WHAT THE TASK REQUIRES ▸ For the material below, output exactly the span from the line with "Definition is_read (e" to the line with "Lemma tracked_read h", including both, and nothing besides.

--- DATA TO USE Enclosed Below ---

Lemma sorted_counts l (i : nat) x : StronglySorted Z.le l -> l !! i = Some x ->
  Z.of_nat i + 1 <= lenZ (filter (fun y => y <= x) l) /\ lenZ (filter (fun y => y < x) l) <= Z.of_nat i.
Proof.
  intros Hs Hx. rewrite <-(take_drop_middle l i x Hx), !filter_app. unfold lenZ. rewrite !length_app. apply lookup_lt_Some in Hx as Hi.
  assert (filter (fun y => y <= x) (take i l) = take i l) as ->.
  { apply filter_all. intros y (j & Hj)%list_elem_of_lookup. apply lookup_take_Some in Hj as [Hj Hji]. by apply (sorted_lookup l j i y x Hs); [lia|..]. }
  assert (filter (fun y => y < x) (x :: drop (S i) l) = []) as ->.
  { apply filter_none. intros y [->|(j & Hj)%list_elem_of_lookup]%elem_of_cons; [lia|]. rewrite lookup_drop in Hj.
    pose proof (sorted_lookup l i (Datatypes.S i + j) x y Hs ltac:(lia) Hx Hj). lia. }
  rewrite filter_cons_True by lia. cbn [length]. pose proof (length_filter (fun y => y < x) (take i l)). rewrite length_take in *. lia.
Qed.

Lemma percentile_ok l n : StronglySorted Z.le l -> 0 < lenZ l -> lenZ l * 1000 <= u64_max -> 0 < n <= 1000 ->
  exists x, percentile l n 1000 = Ok x /\ is_percentile l n x.
Proof.
  intros Hs Hl Hw Hn. unfold percentile. rewrite mul64_small by nia. unfold div_ceil. set (ceil := (lenZ l * n + 1000 - 1) / 1000).
  pose proof (Z.div_mod (lenZ l * n + 1000 - 1) 1000 ltac:(lia)) as Hdm. pose proof (Z.mod_pos_bound (lenZ l * n + 1000 - 1) 1000 ltac:(lia)) as Hm. fold ceil in Hdm.
  assert (1 <= ceil <= lenZ l) as Hc by nia. rewrite Z.max_l by lia.
  destruct (lookup_lt_is_Some_2 l (Z.to_nat (ceil - 1))) as [x Hx]; [unfold lenZ in Hc; lia|].
  exists x. rewrite (indexZ_lookup l (ceil - 1) x) by (done || lia). split; [done|]. destruct (sorted_counts l _ x Hs Hx).
  split; [by eapply list_elem_of_lookup_2|]. lia.
Qed.

(** What the statistics of a list of samples are. *)
Record stats_of (l : list Z) (st : StashStats) : Prop := {
  so_max : st_max st ∈ l /\ Forall (fun x => x <= st_max st) l;
  so_p50 : is_percentile l 500 (st_p50 st);
  so_p99 : is_percentile l 990 (st_p99 st);
  so_p999 : is_percentile l 999 (st_p999 st);
  so_avg : st_avg st = f64_div (f64_of_Z (wrap 64 (foldr Z.add 0 l))) (f64_of_Z (lenZ l))
}.

Lemma from_samples_ok l : lenZ l * 1000 <= u64_max -> exists st, from_samples l = Ok st /\ (0 < lenZ l -> stats_of l st).
Proof.
  intros Hw. unfold from_samples. destruct (lenZ l =? 0) eqn:E0; zbool; [eexists; split; [reflexivity|lia]|].
  pose proof (lenZ_nonneg l) as Hl0. pose proof (merge_sort_Permutation Z.le l) as Hperm. set (sorted := merge_sort Z.le l) in *.
  assert (StronglySorted Z.le sorted) as Hs by (apply StronglySorted_merge_sort; apply _).
  assert (lenZ sorted = lenZ l) as Hsl by (unfold lenZ; by rewrite Hperm).
  destruct (last sorted) as [m|] eqn:Em; [|apply last_None in Em; rewrite Em in Hsl; change (lenZ (@nil Z)) with 0 in Hsl; lia]. cbn [obind].
  rewrite last_lookup in Em.
  destruct (percentile_ok sorted 500 Hs ltac:(lia) ltac:(lia) ltac:(lia)) as (x1 & -> & H1). cbn [obind].
  destruct (percentile_ok sorted 990 Hs ltac:(lia) ltac:(lia) ltac:(lia)) as (x2 & -> & H2). cbn [obind].
  destruct (percentile_ok sorted 999 Hs ltac:(lia) ltac:(lia) ltac:(lia)) as (x3 & -> & H3). cbn [obind].
  eexists. split; [reflexivity|]. intros _. split; cbn [st_max st_p50 st_p99 st_p999 st_avg]; try done;
    [|by apply (is_percentile_perm _ _ _ _ Hperm)..].
  rewrite <-Hperm. split; [by eapply list_elem_of_lookup_2|]. apply Forall_forall. intros x (i & Hx)%list_elem_of_lookup.
  apply (sorted_lookup sorted i (pred (length sorted)) x m Hs); [|done|done]. apply lookup_lt_Some in Hx. lia.
Qed.

(** ** Runs *)

Section Run.
Context {R : Type} `{Rng R} (c : CircuitStressConfig).
Local Abbreviation p := (sc_params c).
Local Abbreviation N := (logical_blocks (sc_params c)).
Context (Hp : params_ok p) (Hfit : bucket_count p * bucket_size p <= u64_max) (HN : N <= u32_max).
Context (Hwarm : 0 <= sc_warmup_ops c) (Hops : 0 <= sc_ops c) (Hcount : (sc_warmup_ops c + sc_ops c) * 2 <= u64_max).
Context (Hcap : match sc_max_debt c with Some cap => 0 <= cap | None => True end).

(** The simulated tree and the public counters after [n] accesses. *)
Record core_ok (n : Z) (r : StressRun R) : Prop := {
  co_sim : sim_ok p (sr_sim r);
  co_schedule : schedule_ok (sr_schedule r);
  co_bits : sch_leaf_bits (sr_schedule r) = leaf_bits p;
  co_rate : evictions_per_access (sr_schedule r) = 2;
  co_issued : issued_accesses (sr_schedule r) = n
}.

(** The statistics do not change. *)
Definition same_stats (r r' : StressRun R) : Prop :=
  sr_samples r' = sr_samples r /\ sr_overflow r' = sr_overflow r /\ sr_max_debt r' = sr_max_debt r.

Lemma run_drain_ok n budget measured r : core_ok n r ->
  exists r', run_drain budget measured r = Ok r' /\ core_ok n r' /\ same_stats r r' /\
    debt (sr_schedule r') = debt (sr_schedule r) - Z.min (Z.max 0 budget) (debt (sr_schedule r)).
Proof.
  intros [Hs Hsch Hb Hr Hi]. unfold run_drain, drain_public_evictions.
  destruct (drain_public_ok p Hp Hfit (Z.to_nat budget) (sr_sim r) (sr_schedule r) 0 Hs Hsch Hb) as (s' & -> & Hs' & Hsch' & _). cbn [obind].
  eexists. split; [reflexivity|]. split; [by split|]. split; [done|]. cbn [sr_schedule]. rewrite debt_advance. lia.
Qed.

Lemma debt_cap_loop_ok n cap measured : 0 <= cap -> forall (fuel : nat) r, core_ok n r -> debt (sr_schedule r) < Z.of_nat fuel ->
  exists r', debt_cap_loop fuel cap measured r = Ok r' /\ core_ok n r' /\ same_stats r r' /\ debt (sr_schedule r') <= cap.
Proof.
  intros Hc. induction fuel as [|fuel IH]; intros r Hr Hd; pose proof (debt_nonneg _ (co_schedule _ _ Hr)) as Hd0; [lia|]. cbn [debt_cap_loop].
  rewrite pending_evictions_ok by apply Hr. cbn [obind]. destruct (cap <? _) eqn:E; zbool; [|by exists r].
  destruct (run_drain_ok n 1 measured r Hr) as (r1 & -> & Hr1 & (Ha & Hb & Hc1) & Hd1). cbn [obind].
  destruct (IH r1 Hr1) as (r2 & -> & Hr2 & (Ha2 & Hb2 & Hc2) & Hd2); [lia|]. exists r2. split; [done|]. split; [done|]. split; [|done].
  unfold same_stats. by rewrite Ha2, Hb2, Hc2.
Qed.

(** What holds after [n] steps. *)
Record run_ok (n : Z) (r : StressRun R) : Prop := {
  ru_core : core_ok n r;
  ru_samples : Forall (fun x => 0 <= x <= N) (sr_samples r);
  ru_length : lenZ (sr_samples r) = Z.max 0 (n - sc_warmup_ops c);
  ru_overflow : sr_overflow r = lenZ (filter (fun x => stash_capacity p < x) (sr_samples r));
  ru_debt : 0 <= debt (sr_schedule r) <= sr_max_debt r;
  ru_cap : match sc_max_debt c with Some cap => sr_max_debt r <= cap | None => True end
}.

Lemma stress_step_ok n r : run_ok n r -> 0 <= n < sc_warmup_ops c + sc_ops c -> exists r', stress_step c r n = Ok r' /\ run_ok (n + 1) r'.
Proof.
  intros [[Hs Hsch Hb Hrate Hi] Hsam Hlen Hov Hdebt Hmax] Hn. unfold stress_step.
  destruct (next_id_ok p Hp HN (sc_pattern c) n (sr_rng r)) as (id & rng1 & -> & Hid); [lia|]. cbn [obind fst snd].
  destruct (stress_access_ok p Hp Hfit (sr_sim r) id rng1 Hs Hid) as (s1 & rng2 & -> & Hs1 & _). cbn [obind fst snd].
  destruct (record_access_ok (sr_schedule r) Hsch) as [-> Hsch1]; [unfold can_record; rewrite Hi, Hrate; unfold u64_max in *; lia|]. cbn [obind].
  set (measured := sc_warmup_ops c <=? n). set (r1 := mkRun s1 _ _ _ _ _ _ _).
  assert (core_ok (n + 1) r1) as Hr1 by (split; cbn; try done; lia).
  destruct (run_drain_ok (n + 1) (sc_drain_per_access c) measured r1 Hr1) as (r2 & -> & Hr2 & (A2 & B2 & C2) & _). cbn [obind].
  assert (exists r3, (if negb (sc_burst_interval c =? 0) && ((n + 1) mod sc_burst_interval c =? 0) then run_drain (sc_burst_budget c) measured r2 else Ok r2) = Ok r3 /\
    core_ok (n + 1) r3 /\ same_stats r2 r3) as (r3 & -> & Hr3 & (A3 & B3 & C3)).
  { destruct (_ && _); [|by exists r2]. destruct (run_drain_ok (n + 1) (sc_burst_budget c) measured r2 Hr2) as (r3 & -> & ? & ? & _). by exists r3. }
  cbn [obind].
  assert (exists r4, (match sc_max_debt c with Some cap => let? pending := pending_evictions (sr_schedule r3) in debt_cap_loop (S (Z.to_nat pending)) cap measured r3 | None => Ok r3 end) = Ok r4 /\
    core_ok (n + 1) r4 /\ same_stats r3 r4 /\ match sc_max_debt c with Some cap => debt (sr_schedule r4) <= cap | None => True end) as (r4 & -> & Hr4 & (A4 & B4 & C4) & Hd4).
  { destruct (sc_max_debt c) as [cap|]; [|by exists r3]. rewrite pending_evictions_ok by apply Hr3. cbn [obind]. pose proof (debt_nonneg _ (co_schedule _ _ Hr3)).
    apply (debt_cap_loop_ok (n + 1)); [done|done|lia]. }
  cbn [obind]. rewrite pending_evictions_ok by apply Hr4. cbn [obind]. eexists. split; [reflexivity|].
  pose proof (debt_nonneg _ (co_schedule _ _ Hr4)) as Hd0. pose proof (ok_blocks p Hp) as HN0.
  pose proof (co_sim _ _ Hr4) as Hs4. pose proof (stash_bound p _ _ _ N ltac:(lia) (si_holds _ _ Hs4)) as Hst.
  pose proof (lenZ_nonneg (ss_stash (sr_sim r4))) as Hst0. rewrite A4, A3, A2, B4, B3, B2, C4, C3, C2. cbn [sr_samples sr_overflow sr_max_debt r1].
  split; cbn [sr_sim sr_schedule sr_samples sr_overflow sr_max_debt].
  - destruct Hr4. by split.
  - destruct measured; [|done]. apply Forall_app. split; [done|]. apply Forall_singleton. lia.
  - unfold measured. destruct (_ <=? n) eqn:E; zbool; rewrite ?lenZ_app, ?lenZ_cons; change (lenZ (@nil Z)) with 0; lia.
  - destruct measured; cbn [andb]; [|done]. rewrite filter_app, lenZ_app, filter_cons, filter_nil, Hov.
    destruct (_ <? _) eqn:E, (decide (_ < _)); zbool; rewrite ?lenZ_cons; change (lenZ (@nil Z)) with 0; lia.
  - lia.
  - destruct (sc_max_debt c); [lia|done].
Qed.

Lemma stress_steps_ok : exists r : StressRun R, stress_steps c = Ok r /\ run_ok (sc_warmup_ops c + sc_ops c) r.
Proof.
  unfold stress_steps. destruct (stress_sim_new_ok p Hp Hfit HN (R := R) (sc_seed c)) as (s & -> & Hs). cbn [obind].
  assert (schedule_ok (schedule_new p)) as Hsch
    by (pose proof (ok_bits p Hp); split; cbn [schedule_new with_rate sch_leaf_bits evictions_per_access issued_accesses completed_evictions]; unfold u64_max, DEFAULT_EVICTIONS_PER_ACCESS; lia).
  rewrite pending_evictions_ok by done. cbn [obind]. rewrite add64_small by (unfold u64_max in *; lia).
  destruct (ofold_prefix_inv (fun before r => run_ok (lenZ before) r) (stress_step c) (seqZ 0 (sc_warmup_ops c + sc_ops c))
    (mkRun s (schedule_new p) (from_seed (sc_seed c)) [] 0 (debt (schedule_new p)) 0 0)) as (r & E & Hr).
  - intros before n after r El Hr. apply seqZ_split in El as [En Hn]. rewrite Z.add_0_l in En, Hn. rewrite <-En in Hr.
    destruct (stress_step_ok n r Hr Hn) as (r' & E & Hr'). exists r'. split; [done|]. rewrite lenZ_app, lenZ_cons, <-En. exact Hr'.
  - change (debt (schedule_new p)) with 0. pose proof (lenZ_nonneg (@nil Z)). split; cbn [sr_sim sr_schedule sr_samples sr_overflow sr_max_debt].
    + by split.
    + constructor.
    + change (lenZ (@nil Z)) with 0. lia.
    + done.
    + by change (debt (schedule_new p)) with 0.
    + by destruct (sc_max_debt c).
  - exists r. split; [done|]. assert (lenZ (seqZ 0 (sc_warmup_ops c + sc_ops c)) = sc_warmup_ops c + sc_ops c) as El by (unfold lenZ; rewrite length_seqZ; lia).
    by rewrite El in Hr.
Qed.
(* ===== verification/RingStressSpec.v ===== *)
(** * What the Ring ORAM simulator promises

    No bucket is read more often than it has dummy slots before it is written again
    (a statement about the history of reads and rewrites of a run, which the counters
    keep track of), no block is lost, and the report adds up the traffic and the
    persistent state. *)

From S2P Require Import Prelude Slots Params Block Bucket Rng Schedule Float64 Aead Stress StressSpec RingStress.

Lemma div_succ n k : 0 <= n -> 0 < k -> (n + 1) / k = n / k + (if (n + 1) mod k =? 0 then 1 else 0).
Proof.
  intros Hn Hk. pose proof (Z.div_mod n k ltac:(lia)). pose proof (Z.mod_pos_bound n k Hk).
  pose proof (Z.div_mod (n + 1) k ltac:(lia)). pose proof (Z.mod_pos_bound (n + 1) k Hk). destruct (_ =? 0) eqn:E; zbool; nia.
Qed.

Lemma updateZ_in {A} (l : list A) i x : 0 <= i < lenZ l -> updateZ l i x = Ok (<[Z.to_nat i := x]> l).
Proof. intros Hi. unfold updateZ. by rewrite (proj2 (andb_true_iff _ _)) by lia. Qed.

(** ** Read counters *)

(** Every counter is at most [D], and below it at the nodes of [Q]. *)
Definition budget (D : Z) (Q : Z -> Prop) (counters : list Z) : Prop :=
  forall i n, counters !! i = Some n -> 0 <= n <= D /\ (Q (Z.of_nat i) -> n < D).

Lemma budget_weaken D (Q Q' : Z -> Prop) counters : budget D Q counters -> (forall i, Q' i -> Q i) -> budget D Q' counters.
Proof. intros Hb HQ i n Hi. destruct (Hb i n Hi). auto. Qed.

Lemma budget_reset D Q Q' counters node : 0 < D -> 0 <= node -> budget D Q counters -> (forall i, Q' i -> i = node \/ Q i) ->
  budget D Q' (<[Z.to_nat node := 0]> counters).
Proof.
  intros HD Hnode Hb HQ i n [(<- & <- & _)|[Hne Hi]]%list_lookup_insert_Some; [lia|]. destruct (Hb i n Hi) as [H1 H2]. split; [done|].
  intros Hq. destruct (HQ _ Hq); [lia|auto].
Qed.

Lemma budget_below D Q counters node n : 0 <= node -> counters !! Z.to_nat node = Some n -> budget D Q counters -> n < D ->
  budget D (fun i => i = node \/ Q i) counters.
Proof. intros Hnode Hn Hb Hlt i m Hi. destruct (Hb i m Hi) as [H1 H2]. split; [done|]. intros [Hq|?]; [|auto]. rewrite <-Hq, Nat2Z.id in Hn. by simplify_eq. Qed.

(** ** The history of a run

    What happens to the buckets, in order: the reads of the accesses, and the rewrites
    of the evictions and of the early reshuffles, which put fresh dummies in. *)
Inductive bucket_event : Type := BucketRead (node : Z) | BucketRewrite (node : Z).

Definition is_read (e : bucket_event) : bool := match e with BucketRead _ => true | BucketRewrite _ => false end.

(** The reads of a bucket since it was last rewritten. *)
Definition count_event (node n : Z) (e : bucket_event) : Z :=
  match e with
  | BucketRead m => if m =? node then n + 1 else n
  | BucketRewrite m => if m =? node then 0 else n
  end.
Definition reads_since (node : Z) (h : list bucket_event) : Z := foldl (count_event node) 0 h.

(** The counters are the reads of the history, and the largest counter is the largest
    number of reads any bucket has seen at any time. *)
Record tracked (h : list bucket_event) (counters : list Z) (mx : Z) : Prop := {
  tr_counter : forall i n, counters !! i = Some n -> n = reads_since (Z.of_nat i) h;
  tr_above : forall before node, before `prefix_of` h -> reads_since node before <= mx;
  tr_reached : exists before node, before `prefix_of` h /\ reads_since node before = mx
}.

Lemma reads_since_snoc node h e : reads_since node (h ++ [e]) = count_event node (reads_since node h) e.
Proof. apply foldl_snoc. Qed.

Lemma prefix_snoc {A} (l h : list A) x : l `prefix_of` h ++ [x] -> l `prefix_of` h \/ l = h ++ [x].
Proof.
  intros [k Hk]. destruct k as [|y k _] using rev_ind; [right; by rewrite app_nil_r in Hk|left].
  rewrite app_assoc in Hk. apply app_inj_tail in Hk as [-> _]. by exists k.
Qed.

Lemma tracked_new n : tracked [] (replicate n 0) 0.
Proof.
  split; [by intros i k [-> _]%lookup_replicate|intros before node ->%prefix_nil_inv; done|].
  exists [], 0. by split.
Qed.

Lemma tracked_read h counters mx node n : 0 <= node -> counters !! Z.to_nat node = Some n -> tracked h counters mx ->
  tracked (h ++ [BucketRead node]) (<[Z.to_nat node := n + 1]> counters) (Z.max mx (n + 1)).
Proof.
  intros Hnode Hn [Hc Ha (before & m & Hb & Hm)]. pose proof (Hc _ _ Hn) as En. rewrite Z2Nat.id in En by done. split.
  - intros i k [(<- & <- & _)|[Hne Hi]]%list_lookup_insert_Some; rewrite reads_since_snoc; cbn.
    + rewrite Z2Nat.id, Z.eqb_refl by done. lia.
    + destruct (node =? Z.of_nat i) eqn:E; zbool; [lia|by apply Hc].
  - intros l j [Hl| ->]%prefix_snoc; [specialize (Ha l j Hl); lia|]. rewrite reads_since_snoc. cbn.
    destruct (node =? j) eqn:E; zbool; [subst j; lia|]. specialize (Ha h j ltac:(done)). lia.
  - destruct (decide (n + 1 <= mx)).
    + exists before, m. split; [by apply prefix_app_r|lia].
    + exists (h ++ [BucketRead node]), node. split; [done|]. rewrite reads_since_snoc. cbn. rewrite Z.eqb_refl. lia.
Qed.

Lemma tracked_rewrite h counters mx node : 0 <= node -> tracked h counters mx ->
  tracked (h ++ [BucketRewrite node]) (<[Z.to_nat node := 0]> counters) mx.
Proof.
  intros Hnode [Hc Ha (before & m & Hb & Hm)]. split.
  - intros i k [(<- & <- & _)|[Hne Hi]]%list_lookup_insert_Some; rewrite reads_since_snoc; cbn.
    + by rewrite Z2Nat.id, Z.eqb_refl by done.
    + destruct (node =? Z.of_nat i) eqn:E; zbool; [lia|by apply Hc].
  - intros l j [Hl| ->]%prefix_snoc; [by apply Ha|]. rewrite reads_since_snoc. cbn.
    destruct (node =? j); [|by apply Ha]. apply (Ha [] j), prefix_nil.
  - exists before, m. split; [by apply prefix_app_r|done].
Qed.

Section Logged.
Context {R : Type} `{Rng R} (c : RingStressConfig).

(** The early reshuffles, noting the buckets the run counts as reshuffled. *)
Definition early_reshuffle_log (measured : bool) (st : RingRun R * list bucket_event) (dn : Z * Z)
    : outcome (RingRun R * list bucket_event) :=
  let? r := early_reshuffle c measured st.1 dn in
  Ok (r, if rn_early r =? rn_early st.1 then st.2 else st.2 ++ [BucketRewrite dn.2]).

(** What a step does: it reads the path of the block's leaf, rewrites the path of the
    eviction when one is due, and reshuffles buckets of the path it read. *)
Definition step_events (r : RingRun R) (step : Z) : outcome (list bucket_event) :=
  let p := rc_params c in
  let measured := rc_warmup_ops c <=? step in
  let due := (step + 1) mod rc_eviction_period c =? 0 in
  let? q := next_logical_id (rc_pattern c) step (logical_blocks p) (rn_rng r) in
  let? lf := indexZ (rs_position_map (rn_sim r)) q.1 in
  let? a := ring_access (rn_sim r) q.1 q.2 in
  let '(read_path, s, rng) := a in
  let r := mkRingRun s rng (rn_samples r) (rn_overflow_samples r) (rn_completed_evictions r) (rn_measured_evictions r)
             (rn_early r) (rn_measured_early r) (rn_measured_uncached_early r) in
  let evicted := if due then ring_path p (ring_eviction_leaf_at p (rn_completed_evictions r)) else [] in
  let? r := if due then ring_evict_step c measured r else Ok r in
  let? st := ofold (early_reshuffle_log measured) (r, []) (reverse read_path) in
  Ok ((BucketRead <$> (ring_path p lf).*2) ++ (BucketRewrite <$> evicted.*2) ++ st.2).

(** The run with its history. *)
Definition ring_step_log (st : RingRun R * list bucket_event) (step : Z) : outcome (RingRun R * list bucket_event) :=
  let? r := ring_step c st.1 step in
  let? evs := step_events st.1 step in
  Ok (r, st.2 ++ evs).
Definition ring_history : outcome (RingRun R * list bucket_event) :=
  let? s := ring_sim_new (R := R) (rc_params c) (rc_seed c) in
  ofold ring_step_log (mkRingRun s (from_seed (rc_seed c)) [] 0 0 0 0 0 0, []) (seqZ 0 (add64 (rc_warmup_ops c) (rc_ops c))).

End Logged.

(** The reads and the rewrites of a history. *)
Definition num_reads (h : list bucket_event) : Z := lenZ (filter (fun e => is_read e = true) h).
Definition num_rewrites (h : list bucket_event) : Z := lenZ (filter (fun e => is_read e = false) h).

Lemma num_app h1 h2 : num_reads (h1 ++ h2) = num_reads h1 + num_reads h2 /\ num_rewrites (h1 ++ h2) = num_rewrites h1 + num_rewrites h2.
Proof. unfold num_reads, num_rewrites. by rewrite !filter_app, !lenZ_app. Qed.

--- End of Enclosed DATA TO USE ---

WRITTEN SOLUTION ▸
Definition is_read (e : bucket_event) : bool := match e with BucketRead _ => true | BucketRewrite _ => false end.

(** The reads of a bucket since it was last rewritten. *)
Definition count_event (node n : Z) (e : bucket_event) : Z :=
  match e with
  | BucketRead m => if m =? node then n + 1 else n
  | BucketRewrite m => if m =? node then 0 else n
  end.
Definition reads_since (node : Z) (h : list bucket_event) : Z := foldl (count_event node) 0 h.

(** The counters are the reads of the history, and the largest counter is the largest
    number of reads any bucket has seen at any time. *)
Record tracked (h : list bucket_event) (counters : list Z) (mx : Z) : Prop := {
  tr_counter : forall i n, counters !! i = Some n -> n = reads_since (Z.of_nat i) h;
  tr_above : forall before node, before `prefix_of` h -> reads_since node before <= mx;
  tr_reached : exists before node, before `prefix_of` h /\ reads_since node before = mx
}.

Lemma reads_since_snoc node h e : reads_since node (h ++ [e]) = count_event node (reads_since node h) e.
Proof. apply foldl_snoc. Qed.

Lemma prefix_snoc {A} (l h : list A) x : l `prefix_of` h ++ [x] -> l `prefix_of` h \/ l = h ++ [x].
Proof.
  intros [k Hk]. destruct k as [|y k _] using rev_ind; [right; by rewrite app_nil_r in Hk|left].
  rewrite app_assoc in Hk. apply app_inj_tail in Hk as [-> _]. by exists k.
Qed.

Lemma tracked_new n : tracked [] (replicate n 0) 0.
Proof.
  split; [by intros i k [-> _]%lookup_replicate|intros before node ->%prefix_nil_inv; done|].
  exists [], 0. by split.
Qed.

Lemma tracked_read h counters mx node n : 0 <= node -> counters !! Z.to_nat node = Some n -> tracked h counters mx ->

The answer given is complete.